??? Why are all those lovers (that we have read) so toxic??
Natalia’s identity and self is being gradually erased during the marriage and the war.
Firstly, I think she places too much value on Quimet. Because of a date with him, she begins thinking about him while at work and ends up making mistakes. When Quimet arrives a full hour late, instead of questioning or scolding him, she assumes that she must have misremembered the time. And when they talk, most of the conversations are around Quimet.
This makes me start to think whether she neglects her own self and agency too much, and she almost lost her own internal voices. She hardly expresses her anger nor resists directly, instead, she keeps endures and tolerates, everything she feels uncomfortable would be swallowed by herself. This is a form of internal oppression, and this is not imposed solely through external force, but through a gradual process in which she comes to believe this is the only way that she can live.
From Quimet changes her name to Colometa as a start, she is gradually away from her own identity. From my perspective, this is not a romantic nickname, but an act of power dominance. Since a name is a core of one self and one’s sense of identity, and the one who names you actually defines you. Quimet gives her a name, and she neither refuses nor resists, this makes me feel like he is dominant to Natalia, and their relationship is in a hierarchy. From this, her subjectivity is already not self-determined, and moreover, the name “Colometa” itself diminishes her. It is infantilizing, sentimental, and strips away seriousness, making her from a complete person to something small or cute, almost an object of affection rather than an autonomous individual.
After marriage, her life becomes all around Quimet: her wishes becomes blurred, her language becomes shorter and more restrained, and her decision becomes hesitant, with the first person narratives, we can feel that she is not oppressed externally, but keeps stepping backwards again and again and finally lost the space to place her own self, this is a form of gradual disappearance.

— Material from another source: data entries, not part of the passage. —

Section prim.
Context {A H : Type} `{!BufferAllocator A H} `{!BufferAllocatorLaws A H}.
Abbreviation Buffer := (AllocatedBuffer H).
Abbreviation Meta := (ObjectMetadata H).
Abbreviation Shard := (gmap string (ObjectMetadata H)).
Context (hash : string -> Z).
Abbreviation shard_of := (getShardIndex hash).
Abbreviation Own := (Own hash).
Abbreviation meta_of := (meta_of hash).
Abbreviation updated := (updated hash).
Implicit Types (st : Master A H) (extra : list Buffer) (k : string) (m : Meta).

Definition rep_buffers (rs : list (Replica H)) : list Buffer := concat (replica_buffers <$> rs).

Lemma rep_buffers_app l1 l2 : rep_buffers (l1 ++ l2) = rep_buffers l1 ++ rep_buffers l2.
Proof. unfold rep_buffers. by rewrite fmap_app, concat_app. Qed.

Lemma rep_buffers_perm l l' : l ≡ₚ l' -> rep_buffers l ≡ₚ rep_buffers l'.
Proof. intros HP. unfold rep_buffers. by rewrite HP. Qed.

(** What stays exactly the same while buffers are destroyed. *)
Lemma destroy_replicas_ok rs extra st : Own (rep_buffers rs ++ extra) st ->
  exists st', destroy_replicas rs st = Some (tt, st') /\ Own extra st' /\ frame st st' /\
    metadata_shards_ st' = metadata_shards_ st.
Proof.
  intros HO. unfold destroy_replicas, seg. fold (rep_buffers rs).
  pose proof (on_owns _ _ _ HO) as Ho. rewrite <- app_assoc in Ho.
  destruct (owns_destroys (rep_buffers rs) _ _ Ho) as (g & -> & Hs & Ho'). eexists. split; [reflexivity|].
  split; [|done]. destruct HO. by split.
Qed.
Lemma second_walk_ok i pick es : forall extra st target, Own extra st -> present i es st ->
  exists r st', second_walk i pick es target st = Some (r, st') /\ Own extra st' /\ frame st st' /\
    walked (evicts pick) es st st' /\ 0 <= r.1 /\ r.1 <= Z.max 0 target.
Proof.
  induction es as [|[k m] es IH]; intros extra st target HO Hp; simpl.
  { do 2 eexists. split; [reflexivity|]. split; [done|]. split; [apply frame_refl|]. split; [apply walked_nil|]. simpl. lia. }
  destruct (Z.leb_spec target 0).
  { do 2 eexists. split; [reflexivity|]. split; [done|]. split; [apply frame_refl|]. split; [|simpl; lia].
    destruct Hp as [Hnd HF]. split; [|done]. rewrite list.Forall_forall in HF. intros k' m' Hin.
    destruct (HF _ Hin) as [_ E]. simpl in E. left. done. }
  pose proof (present_head _ _ _ _ _ _ Hp) as (Hi & Hm & Hp' & Hk). destruct (pick m) eqn:Hpk.
  - destruct (drop_replicas_ok hash extra MEMORY st k m HO Hm) as (st1 & Hrun & HO1 & Hf1 & Hu1).
    rewrite Hi in Hrun. erewrite bind_Some by exact Hrun.
    destruct (IH extra st1 (target - 1) HO1) as (r & st' & Hrun' & HO' & Hf' & Hw & Hn); [by eapply present_step|].
    erewrite bind_Some by exact Hrun'. do 2 eexists. split; [reflexivity|]. split; [done|].
    split; [by eapply frame_trans|]. split; [eapply walked_cons; [done|exact Hu1| |done]; by right|]. simpl. lia.
  - destruct (IH extra st target HO Hp') as (r & st' & Hrun' & HO' & Hf' & Hw & Hn).
    exists r, st'. split; [exact Hrun'|]. split; [done|]. split; [done|]. split; [|done].
    eapply walked_skip; [done|by left|done].
Qed.

Lemma second_pass_ok pick is_ : forall extra st target, Own extra st -> NoDup is_ -> (forall i, i ∈ is_ -> (i < kNumShards)%nat) ->
  exists r st', second_pass iter pick is_ target st = Some (r, st') /\ Own extra st' /\ frame st st' /\
    swept (evicts pick) is_ st st' /\ 0 <= r.1 /\ r.1 <= Z.max 0 target.
Proof using A BufferAllocator0 BufferAllocatorLaws0 H hash iter iter_perm.
  induction is_ as [|i is_ IH]; intros extra st target HO Hnd Hlt; simpl.
  { do 2 eexists. split; [reflexivity|]. split; [done|]. split; [apply frame_refl|]. split; [apply swept_nil|]. simpl. lia. }
  destruct (Z.leb_spec target 0).
  { do 2 eexists. split; [reflexivity|]. split; [done|]. split; [apply frame_refl|]. split; [|simpl; lia].
    intros k. destruct (decide _); [|done]. unfold relates. destruct (meta_of st k); [by left|done]. }
  apply list.NoDup_cons in Hnd as [Hi Hnd]. destruct (own_nth_shard hash extra st i HO) as [sh Hsh]; [apply Hlt; left|].
  erewrite bind_Some by (by apply get_shard_ok).
  destruct (second_walk_ok i pick (iter sh) extra st target HO) as (r & st1 & Hrun & HO1 & Hf1 & Hw & Hr); [by eapply present_iter|].
  erewrite bind_Some by exact Hrun.
  destruct (IH extra st1 (target - r.1) HO1 Hnd) as (r' & st' & Hrun' & HO' & Hf' & Hs & Hr'); [intros j Hj; apply Hlt; by right|].
  erewrite bind_Some by exact Hrun'. do 2 eexists. split; [reflexivity|]. split; [done|].
  split; [by eapply frame_trans|]. split; [|simpl; lia]. eapply swept_cons; [done| |done]. by eapply walked_swept.
Qed.

(** ** The first pass *)

(** Candidates noted for the second pass have no running lease, and no
    soft-pinned one is noted unless that is allowed. *)
Definition acc_ok (now : Z) (acc : EvictAcc) : Prop :=
  0 <= evicted_count acc <= object_count acc /\ Forall (fun x => x <= now) (no_pin_objects acc) /\
  Forall (fun x => x <= now) (soft_pin_objects acc) /\
  (allow_evict_soft_pinned_objects_ cfg = false -> soft_pin_objects acc = []).

Lemma nth_smallest_ok l n : 0 <= n < Z.of_nat (length l) -> exists x, nth_smallest n l = Some x /\ x ∈ l.
Proof.
  intros Hn. unfold nth_smallest. destruct (aget_range (merge_sort Z.le l) n) as [x Hx].
  { by rewrite (Permutation_length (merge_sort_Permutation Z.le l)). }
  exists x. split; [done|]. rewrite <- (merge_sort_Permutation Z.le l). unfold aget in Hx.
  destruct (_ <=? _) eqn:?; [|done]. by apply list_elem_of_lookup_2 in Hx.
Qed.

(** The quotas an eviction computes among at most [n] objects are not all
    values of a [long]. *)
Definition quota_fails (n : Z) (target lower : spec_float) : Prop :=
  exists c e r, 0 <= e <= c /\ c <= n /\ (r = target \/ r = lower) /\ quota c r e = None.

Lemma quota_none n target lower r acc c now : acc_ok now acc -> object_count acc <= c <= n -> r = target \/ r = lower ->
  quota c r (evicted_count acc) = None -> quota_fails n target lower.
Proof. intros (Hc & _) Hn Hr Hq. exists c, (evicted_count acc), r. split_and!; try done; lia. Qed.

(** The objects of some shards. *)
Definition size_at (shards : list Shard) (i : nat) : Z := from_option (fun sh : Shard => Z.of_nat (size sh)) 0 (shards !! i).
Definition sizes (shards : list Shard) (is_ : list nat) : Z := foldr (fun i n => size_at shards i + n) 0 is_.

Lemma sizes_all shards : sizes shards (seq 0 (length shards)) = objects shards.
Proof.
  induction shards as [|sh l IH]; [done|]. simpl. rewrite <- IH. unfold size_at at 1. simpl. f_equal.
  rewrite <- fmap_S_seq. generalize (seq 0 (length l)). clear. intros is_. induction is_ as [|i is_ IH]; [done|].
  rewrite fmap_cons. simpl. by rewrite IH.
Qed.

Lemma sizes_perm shards is_ is_' : is_ ≡ₚ is_' -> sizes shards is_ = sizes shards is_'.
Proof. induction 1; simpl; lia. Qed.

Later on, Quimet starts to raise doves, and with the quantity of the doves increasing, it starts to occupy the room Natalia could stay, and she has to take care for the doves, while the only thing Quimet would do is to enjoy “possession”. I think this stands for the patriarchal will invades the private sphere. And the doves implies her own self, the doves are caged, renamed, deprived of freedom and make noice without meaning, while she is called Colometa, and also confined within marriage, renamed, deprived of autonomy, and her voice is weakened. — Doves symbolize peace, purity and gentleness, but in the text, peace is absent, purity is gradually consumed, and gentleness turns into passivity, with this transformation that turns a symbol of peace into a burden shaped by war, creating a strong sense of irony.
The marriage is terrible enough, but the war makes her life even worse. She is not a wide anymore, but a poor mother and hungry body, her own identity of a social character is reduced to a surviving creature — she has already lost her own voice during the marriage, and now she is not able to think anything other than food, how much “self” does she left?? And this is how it compresses women until they are reduced to nothing but bodies and responsibilities.
In the end, there is no dramatic process of she finding her “self” or “identity”, but just simply regains her footing slowly, and is no longer completely consumed. It is not an awakening, but rather a preservation of a small part of herself after nearly being erased.